Cinéma

Chant de patience – sur En route pour le milliard de Dieudo Hamadi

Critique

Avec son nouveau documentaire, sélectionné à Cannes, Dieudo Hamadi prolonge son exploration de la situation politique de la République Démocratique du Congo. Il suit cette fois une association de victimes de la Guerre des Six Jours le temps d’un périple de 1 734 kilomètres le long du Congo. S’ajoute à cette grande traversée un jeu de miroir entre la scène politique nationale et la scène théâtrale, puisque le théâtre est aussi choisi comme mode d’action par les mutilés pour porter haut leurs revendications.

Après une solide reconnaissance obtenue en festivals (notamment au Cinéma du réel), le travail de Dieudo Hamadi bénéficie pour la première fois d’une sortie dans les salles françaises avec En route pour le milliard. On y retrouve ce qui fait la force du documentariste congolais : non pas la volonté d’imposer un dispositif quelconque, mais une qualité d’accompagnement et d’attention aux situations.

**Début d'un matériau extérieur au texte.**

(** * Local hybrid document search: embedding service and document service

    A shallow embedding of [src/services/simpleEmbeddingService.ts] and of
    the search, upload and delete paths of
    [src/services/simpleDocumentService.ts].

    Conventions of the embedding:
    - a JavaScript string is a [string]: a sequence of code units, here the
      code units 0..255 (the Latin-1 range), on which [toLowerCase], [\w],
      [\s] and [trim] are written out exactly;
    - a JavaScript number that holds a score, a weight or a frequency is a
      real number ([R]); [cosineSimilarity] is given a second time on the
      binary64 numbers of the engine ([Doubles]), for the properties that
      depend on rounding, overflow or [NaN]; 32-bit integer arithmetic (the
      word hash) is [Z] with its wrap-around written out; sizes and counts
      are [nat];
    - a plain object used as a dictionary is an association list in
      property order ([JsObj]); a [Map] is an association list in insertion
      order ([JsMap]);
    - a function that can throw returns an [option]; the two services are
      process-wide singletons, so their fields are threaded as a state;
    - [Math.sqrt] is [sqrt] and [Math.log] is [ln]; what a call takes from
      its environment (the generated id, the extracted text, the clock,
      [Math.random]) is an argument of its model. *)

From Stdlib Require Import String Ascii List Bool Arith ZArith NArith Lia.
From Stdlib Require Import Reals Lra Sorted Permutation.
From Stdlib Require PrimFloat SpecFloat FloatOps FloatAxioms.
Import ListNotations.

Set Implicit Arguments.

(** ** JavaScript strings *)

Module JsString.

Local Open Scope string_scope.
Local Open Scope N_scope.

Definition code (c : ascii) : N := N_of_ascii c.

Definition in_range (lo hi : N) (c : ascii) : bool :=
  (lo <=? code c) && (code c <=? hi).

(** [String.prototype.toLowerCase] on one code unit: A-Z and the Latin-1
    capitals U+00C0..U+00DE (U+00D7, the multiplication sign, excepted). *)
Definition lower_char (c : ascii) : ascii :=
  if in_range 65 90 c
     || (in_range 192 222 c && negb (code c =? 215))
  then ascii_of_N (code c + 32)
  else c.

Fixpoint toLowerCase (s : string) : string :=
  match s with
  | EmptyString => EmptyString
  | String c s' => String (lower_char c) (toLowerCase s')
  end.

(** The class [\w] of a regular expression without the unicode flag. *)
Definition is_word_char (c : ascii) : bool :=
  in_range 48 57 c || in_range 65 90 c || in_range 97 122 c
  || (code c =? 95).

(** The class [\s], which is also what [trim] strips: TAB, LF, VT, FF, CR,
    SPACE and NO-BREAK SPACE. *)
Definition is_space (c : ascii) : bool :=
  in_range 9 13 c || (code c =? 32) || (code c =? 160).

Definition is_empty (s : string) : bool :=
  match s with EmptyString => true | _ => false end.

Fixpoint trimStart (s : string) : string :=
  match s with
  | EmptyString => EmptyString
  | String c s' => if is_space c then trimStart s' else s
  end.

Fixpoint trimEnd (s : string) : string :=
  match s with
  | EmptyString => EmptyString
  | String c s' =>
      let t := trimEnd s' in
      if is_space c && is_empty t then EmptyString else String c t
  end.

Definition trim (s : string) : string := trimEnd (trimStart s).

(** [s.includes(sub)]. *)
Fixpoint includes (s sub : string) : bool :=
  String.prefix sub s ||
  match s with
  | EmptyString => false
  | String _ s' => includes s' sub
  end.

(** [s.endsWith(suffix)]. *)
Fixpoint endsWith (s suffix : string) : bool :=
  String.eqb s suffix ||
  match s with
  | EmptyString => false
  | String _ s' => endsWith s' suffix
  end.

Definition starts_with_sep (sep : ascii -> bool) (s : string) : bool :=
  match s with
  | EmptyString => false
  | String c _ => sep c
  end.

(** [s.split(/[sep]+/)]: the pieces between the maximal runs of separator
    characters, an empty piece before a leading run and after a trailing
    one included; the empty string splits into one empty piece. *)
Fixpoint split_runs (sep : ascii -> bool) (s : string) : list string :=
  match s with
  | EmptyString => [EmptyString]
  | String c s' =>
      let r := split_runs sep s' in
      if sep c then
        if starts_with_sep sep s' then r else EmptyString :: r
      else
        match r with
        | h :: t => String c h :: t
        | [] => [String c EmptyString]
        end
  end.

(** [s.replace(/[^\w\s]/g, ' ')]. *)
Fixpoint replace_non_word (s : string) : string :=
  match s with
  | EmptyString => EmptyString
  | String c s' =>
      String (if is_word_char c || is_space c then c else " "%char)
             (replace_non_word s')
  end.

Definition mem (w : string) (l : list string) : bool :=
  existsb (String.eqb w) l.

(** [Array.from(new Set(l))]: the first occurrence of each string, in
    order. *)
Fixpoint unique_from (seen : list string) (l : list string) : list string :=
  match l with
  | [] => []
  | w :: l' =>
      if mem w seen then unique_from seen l'
      else w :: unique_from (w :: seen) l'
  end.

Definition unique (l : list string) : list string := unique_from [] l.

End JsString.


(** ** Plain objects used as dictionaries *)

Module JsObj.

Import JsString.
Local Open Scope N_scope.

Definition is_digit (c : ascii) : bool := in_range 48 57 c.

Fixpoint all_digits (s : string) : bool :=
  match s with
  | EmptyString => true
  | String c s' => is_digit c && all_digits s'
  end.

Fixpoint digits_value (acc : N) (s : string) : N :=
  match s with
  | EmptyString => acc
  | String c s' => digits_value (10 * acc + (code c - 48)) s'
  end.

(** A property name is an array index when it is the canonical decimal
    form of an integer in 0 .. 2^32 - 2.  Such names are enumerated first,
    in ascending numeric order. *)
Definition array_index (k : string) : option N :=
  match k with
  | EmptyString => None
  | String c rest =>
      if all_digits k
         && ((negb (code c =? 48)) || is_empty rest)
         && (digits_value 0 k <=? 4294967294)
      then Some (digits_value 0 k)
      else None
  end.

Section Obj.

Variable V : Type.

Definition t := list (string * V).

Definition empty : t := [].

Fixpoint get (o : t) (k : string) : option V :=
  match o with
  | [] => None
  | (k', v) :: o' => if String.eqb k k' then Some v else get o' k
  end.

Definition has (o : t) (k : string) : bool :=
  match get o k with Some _ => true | None => false end.

Fixpoint replace (k : string) (v : V) (o : t) : t :=
  match o with
  | [] => []
  | (k', v') :: o' =>
      if String.eqb k k' then (k', v) :: o' else (k', v') :: replace k v o'
  end.

(** A new array-index name goes before the first name that is not an array
    index or is a larger one. *)
Fixpoint insert_index (n : N) (k : string) (v : V) (o : t) : t :=
  match o with
  | [] => [(k, v)]
  | (k', v') :: o' =>
      match array_index k' with
      | Some n' =>
          if n <? n' then (k, v) :: o else (k', v') :: insert_index n k v o'
      | None => (k, v) :: o
      end
  end.

(** [o[k] = v]. *)
Definition set (k : string) (v : V) (o : t) : t :=
  if has o k then replace k v o
  else
    match array_index k with
    | Some n => insert_index n k v o
    | None => o ++ [(k, v)]
    end.

(** [Object.keys(o)]. *)
Definition keys (o : t) : list string := map fst o.
Lemma classify_hits_categories f m t d o r fx :
  classify_hits f m t d o r fx ∈ categories.
Proof.
  unfold classify_hits.
  assert (max_key (scores f m t d o r fx) ∈ categories) as Hmax.
  { rewrite <- (scores_keys f m t d o r fx). apply max_key_keys.
    intros E. pose proof (scores_keys f m t d o r fx) as K.
    rewrite E in K. discriminate K. }
  repeat match goal with
         | |- context [if ?b then _ else _] => destruct b
         end; first [exact Hmax | unfold categories; in_list].
Qed.

(** C6: the category classifier is a total function of the text.  Its
    value is always one of the six keys of the score dictionary (Financial
    MSP, Trading Infra MSP, Market Data Ops, OMS/EMS & FIX, RegOps /
    Surveillance, Generic IT), hence never empty; and it depends on the
    text through the six phrase counts and the "fx" test alone, so that
    identical texts, and any two texts with the same counts, get the same
    category. *)
Theorem classify_category_total_pure :
  (forall text : str,
      classify_category text ∈ categories /\ classify_category text <> "")
  /\ (forall text1 text2 : str,
         signals text1 = signals text2 ->
         classify_category text1 = classify_category text2).
Proof.
  split.
  - intros text. pose proof (classify_hits_categories
      (hits FINANCE_KEYWORDS text) (hits MSP_KEYWORDS text)
      (hits TRADING_INFRA_KEYWORDS text) (hits MARKET_DATA_KEYWORDS text)
      (hits OMS_EMS_KEYWORDS text) (hits REG_OPS_KEYWORDS text)
      (Py.contains "fx" text)) as H.
    fold (classify_category text) in H. split; [done|].
    intros E. rewrite E in H. unfold categories in H.
    repeat (apply elem_of_cons in H as [H|H]; [discriminate H|]).
    by apply elem_of_nil in H.
  - intros text1 text2 E. unfold signals in E. unfold classify_category.
    injection E as -> -> -> -> -> -> ->. reflexivity.
Qed.

(** The shape of the score dictionary: the six keys in order, Generic IT
    scoring at most 1, and scoring 1 only next to a positive Financial MSP
    score. *)
Lemma scores_shape f m t d o r fx :
  exists a b c e g z : nat,
    scores f m t d o r fx
      = [ ("Financial MSP", a); ("Trading Infra MSP", b); ("Market Data Ops", c);
          ("OMS/EMS & FIX", e); ("RegOps / Surveillance", g); ("Generic IT", z) ]
    /\ (z = 0 \/ (z = 1 /\ 1 <= a))%nat.
Proof.
  unfold scores, when, score0.
  destruct (0 <? f)%nat eqn:Hf, (0 <? m)%nat eqn:Hm; cbn [andb];
    repeat match goal with
           | |- context [if ?b then _ else _] => destruct b eqn:?
           end; cbn;
    do 6 eexists; (split; [reflexivity|]);
    first [ by left
          | right; split; [reflexivity|];
            apply Nat.ltb_lt in Hm; lia
          | exfalso; rewrite ?andb_true_iff, ?Nat.eqb_eq, ?Nat.ltb_lt in *; lia ].
Qed.

(** The arg-max is the first entry, or a later one that scores strictly
    more than the first. *)
Lemma max_from_gt (d : dict) best :
  max_from best d = best.1
  \/ exists kv, kv ∈ d /\ max_from best d = kv.1 /\ (best.2 < kv.2)%nat.
Proof.
  revert best. induction d as [|kv d IH]; intros best; cbn [max_from].
  - by left.
  - destruct (best.2 <? kv.2)%nat eqn:Hlt.
    + apply Nat.ltb_lt in Hlt. right.
      destruct (IH kv) as [E | (kv' & Hin & E & Hlt')].
      * exists kv. split; [apply list_elem_of_here | done].
      * exists kv'. split; [by apply list_elem_of_further |]. split; [done | lia].
    + destruct (IH best) as [E | (kv' & Hin & E & Hlt')]; [by left|].
      right. exists kv'. split; [by apply list_elem_of_further | done].
Qed.

(** The arg-max never lands on Generic IT: that category is only ever
    chosen by the zero fallback. *)
Lemma max_key_not_generic f m t d o r fx :
  max_key (scores f m t d o r fx) <> "Generic IT".
Proof.
  destruct (scores_shape f m t d o r fx)
    as (a & b & c & e & g & z & -> & Hz).
  cbn [max_key]. intros E.
  destruct (max_from_gt
    [ ("Trading Infra MSP", b); ("Market Data Ops", c); ("OMS/EMS & FIX", e);
      ("RegOps / Surveillance", g); ("Generic IT", z) ] ("Financial MSP", a))
    as [E' | (kv & Hin & E' & Hlt)]; rewrite E in E'.
  - discriminate E'.
  - repeat (apply elem_of_cons in Hin as [-> | Hin]; [try discriminate E'|]).
    + cbn in Hlt. lia.
    + by apply elem_of_nil in Hin.
Qed.

(** C10: when at least one MSP phrase occurs in the text and no phrase of
    the finance, trading-infrastructure, market-data, OMS/EMS or reg-ops
    lexicons does, the classifier returns "Financial MSP" (so not "Generic
    IT"): Financial MSP scores [msp_hits >= 1], Generic IT scores 1, every
    other category 0, and the arg-max keeps the first maximum. *)
Theorem msp_only_is_financial_msp (text : str) :
  (0 < hits MSP_KEYWORDS text)%nat ->
  hits FINANCE_KEYWORDS text = 0%nat ->
  hits TRADING_INFRA_KEYWORDS text = 0%nat ->
  hits MARKET_DATA_KEYWORDS text = 0%nat ->
  hits OMS_EMS_KEYWORDS text = 0%nat ->
  hits REG_OPS_KEYWORDS text = 0%nat ->
  let score := scores 0 (hits MSP_KEYWORDS text) 0 0 0 0 (Py.contains "fx" text) in
  get score "Financial MSP" = hits MSP_KEYWORDS text
  /\ get score "Generic IT" = 1%nat
  /\ max_key score = "Financial MSP"
  /\ classify_category text = "Financial MSP"
  /\ classify_category text <> "Generic IT".
Proof.
  intros Hm Hf Ht Hd Ho Hr. unfold classify_category.
  rewrite Hf, Ht, Hd, Ho, Hr.
  destruct (hits MSP_KEYWORDS text) as [|n]; [lia|].
  assert (classify_hits 0 (S n) 0 0 0 0 (Py.contains "fx" text)
          = "Financial MSP") as E by reflexivity.
  rewrite E. repeat split; try reflexivity. discriminate.
Qed.

(** ** Enricher *)

Section EnrichProperties.

Variable fetch_site_text : str -> str.

Lemma enrich_row_skips (row : Row) :
  Py.strip (Website row) = "" -> enrich_row fetch_site_text row = None.
Proof. intros E. unfold enrich_row. by rewrite E. Qed.
Lemma generate_returns_unless_two_arguments_witness :
  JavaExample.generate [ConcreteClass Ordered; AbstractClass Ordered]
    "aas_core.aas3_0" = Raises AssertionError
  /\ exists text,
       JavaExample.generate [ConcreteClass Ordered; AbstractClass Visited]
         "aas_core.aas3_0" = Ok (Some text, None).
Proof.
  split.
  - apply (@generate_returns_unless_two_arguments as_it_is as_it_is as_it_is
             as_it_is as_it_is as_it_is JavaExample.generate_type
             "// generated" "    " "        " JavaExample.indent as_it_is
             accepted (fun text => eq_refl)
             [ConcreteClass Ordered; AbstractClass Ordered]
             "aas_core.aas3_0").
    exists Ordered,
      (mkMethod "less_than" (Some (PrimitiveTypeAnnotation BOOL))
         [mkArgument "left" (PrimitiveTypeAnnotation INT);
          mkArgument "right" (PrimitiveTypeAnnotation INT)]
         "Ordered").
    repeat split; [right; left; reflexivity|left; reflexivity].
  - apply (@generate_returns_unless_two_arguments as_it_is as_it_is as_it_is
             as_it_is as_it_is as_it_is JavaExample.generate_type
             "// generated" "    " "        " JavaExample.indent as_it_is
             accepted (fun text => eq_refl)
             [ConcreteClass Ordered; AbstractClass Visited]
             "aas_core.aas3_0").
    intros cls method [Heq | [Heq | []]]; [discriminate|].
    inversion Heq. subst cls. intros [<- | []] _. discriminate.
Defined.

End GeneratorOfStructuresOnTheExample.

(** ** The generator of the C# file *)

Section GeneratorOfTheFile.

Import intermediate Python XmlizationGenerator.
Lemma channel_loop_records (tvs : list float) (chans : list Z) (s s' : Session D)
    (f : flow) :
  NoDup chans →
  channel_loop py_round average tvs chans s = (Ok f, s') →
  ∃ asked,
    s_transcript s' = s_transcript s ++ asked
    ∧ ∀ c, (s_calibration_data s' !! c = s_calibration_data s !! c
            ∧ measured_voltages c asked = [])
           ∨ ∃ l, s_calibration_data s' !! c = Some l
                  ∧ test_voltage <$> l = measured_voltages c asked.
Proof.
  intros Hnd. revert s.
  induction Hnd as [|c chans Hc Hnd IH]; intros s; simpl.
  - unfold mret, M_ret. intros [= <- <-]. exists []. rewrite app_nil_r.
    split; [done|]. intros c. by left.
  - unfold mbind at 1, M_bind at 1, set_calibration_data at 1, modify at 1. cbv beta iota.
    set (s0 := {| s_device := s_device s; s_stdin := s_stdin s;
                  s_transcript := s_transcript s;
                  s_calibration_data := <[c:=[]]> (s_calibration_data s);
                  s_written := s_written s |}).
    unfold mbind at 1, M_bind at 1.
    destruct (voltage_loop py_round average c tvs s0) as [[f1|e] s1] eqn:Hv;
      cbv beta iota; [|done].
    pose proof (channel_loop_spec py_round average tvs chans s1) as Hspec.
    apply voltage_loop_records in Hv as (asked1 & Htr1 & Hev1 & Hother1 & Hself1).
    destruct (Hself1 [] (lookup_insert_eq _ _ _)) as (l' & Hl' & Hvolt1).
    simpl in Hl'.
    assert (∀ c', c' ≠ c →
              s_calibration_data s1 !! c' = s_calibration_data s !! c'
              ∧ measured_voltages c' asked1 = []) as Hrest1.
    { intros c' Hc'. split; [|by eapply measured_voltages_other].
      rewrite (Hother1 c' Hc'). simpl. by rewrite lookup_insert_ne. }
    destruct f1.
    2:{ unfold mret, M_ret. intros [= <- <-]. exists asked1. split; [done|].
        intros c'. destruct (decide (c' = c)) as [->|Hne]; [right; eauto | left; auto]. }
    intros Hloop. destruct (Hspec _ _ Hnd Hloop) as (_ & asked2' & Htr2' & Hev2 & _ & Hout2).
    apply IH in Hloop as (asked2 & Htr2 & Hrec2).
    assert (asked2' = asked2) as -> by (rewrite Htr2 in Htr2'; by apply app_inv_head in Htr2').
    exists (asked1 ++ asked2). split; [by rewrite Htr2, Htr1, app_assoc|].
    intros c'. rewrite measured_voltages_app.
    destruct (decide (c' = c)) as [->|Hne].
    + right. exists l'. rewrite (Hout2 c Hc). split; [done|].
      assert (measured_voltages c asked2 = []) as ->; [|by rewrite app_nil_r].
      clear -Hev2 Hc. induction Hev2 as [|ev asked (c0 & v & cmd & -> & Hin) _ IH']; [done|].
      simpl. rewrite (proj2 (Z.eqb_neq c0 c)) by (intros ->; done). done.
    + destruct (Hrest1 c' Hne) as [Hd1 ->]. simpl.
      destruct (Hrec2 c') as [[Hd2 Hm2]|(l & Hl & Hm2)].
      * left. split; [congruence | done].
      * right. eauto.
Qed.
(** C7: whatever exception the import statement raises, and whatever
    exception the call of [main] raises, is the outcome of the launcher's
    run, the same exception object: the run does not go on after it, the
    import is not tried a second time and [main] is not called again. *)
Theorem errors_propagate_unhandled
    (fs : filesystem) (p : process) (file name : string) (e : exn) :
  res (import_from "backend" "main" "main" fs (registered file fs p)) = Raise e
  \/ (exists main,
        res (import_from "backend" "main" "main" fs (registered file fs p))
        = Ok main
        /\ name = "__main__"
        /\ res (call "main" main fs (registered file fs p)) = Raise e) ->
  res (run_app file name fs p) = Raise e
  /\ imports (run_app file name fs p) = 1
  /\ calls (run_app file name fs p) <= 1.
Proof.
  rewrite import_from_run, run_app_run. cbn [res]. cbn zeta.
  intros [Himp | (main & Himp & -> & Hcall)]; rewrite Himp.
  - unfold imports, calls. cbn. repeat split; lia.
  - rewrite String.eqb_refl. unfold imports, calls.
    destruct main as [raises|]; simpl in Hcall.
    + destruct raises as [e'|]; [|discriminate].
      injection Hcall as ->. cbn. repeat split; lia.
    + injection Hcall as <-. cbn. repeat split; lia.
Qed.

Lemma errors_propagate_unhandled_witness :
  res (run_app "/proj/run_app.py" "__main__" fs_failing proc_tmp)
  = Raise (OtherException "RuntimeError" "boom")
  /\ imports (run_app "/proj/run_app.py" "__main__" fs_failing proc_tmp) = 1
  /\ calls (run_app "/proj/run_app.py" "__main__" fs_failing proc_tmp) <= 1.
Proof.
  apply (errors_propagate_unhandled fs_failing proc_tmp "/proj/run_app.py"
           "__main__" (OtherException "RuntimeError" "boom")).
  right. exists (Callable (Some (OtherException "RuntimeError" "boom"))).
  repeat split.
Defined.

(** With no [backend] to be found, the import's own exception is the
    outcome. *)
Example missing_backend_raises :
  res (run_app "/proj/run_app.py" "__main__" fs_bare proc_tmp)
  = Raise (ModuleNotFoundError "backend").
Proof. reflexivity. Qed.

Il y a chez Dieudo Hamadi une tendance à faire corps avec ceux qu’il filme et il n’est pas impossible que les instants les plus emblématiques de sa pratique soient ceux où le souci de la forme s’efface devant l’événement : c’était le cas lorsque, dans Kinshasa Makambo (2018), le réalisateur-filmeur se mettait à courir aux côtés des manifestants pour échapper à la police, ça l’est encore ici dans une scène où, au milieu d’un bateau pris dans la tempête, l’objectif de la caméra est voilé par la pluie. Mais, tout en donnant l’impression d’un cinéaste parfaitement intégré aux groupes qu’il filme, jusqu’à en partager les luttes et les difficultés, le style direct d’Hamadi sait aussi faire place au travail du regard, à la recherche du bon point de vue, à la saillie du détail. Sa force tient à cette capacité à être présent au cœur de l’action tout en la découpant soigneusement avec sa caméra.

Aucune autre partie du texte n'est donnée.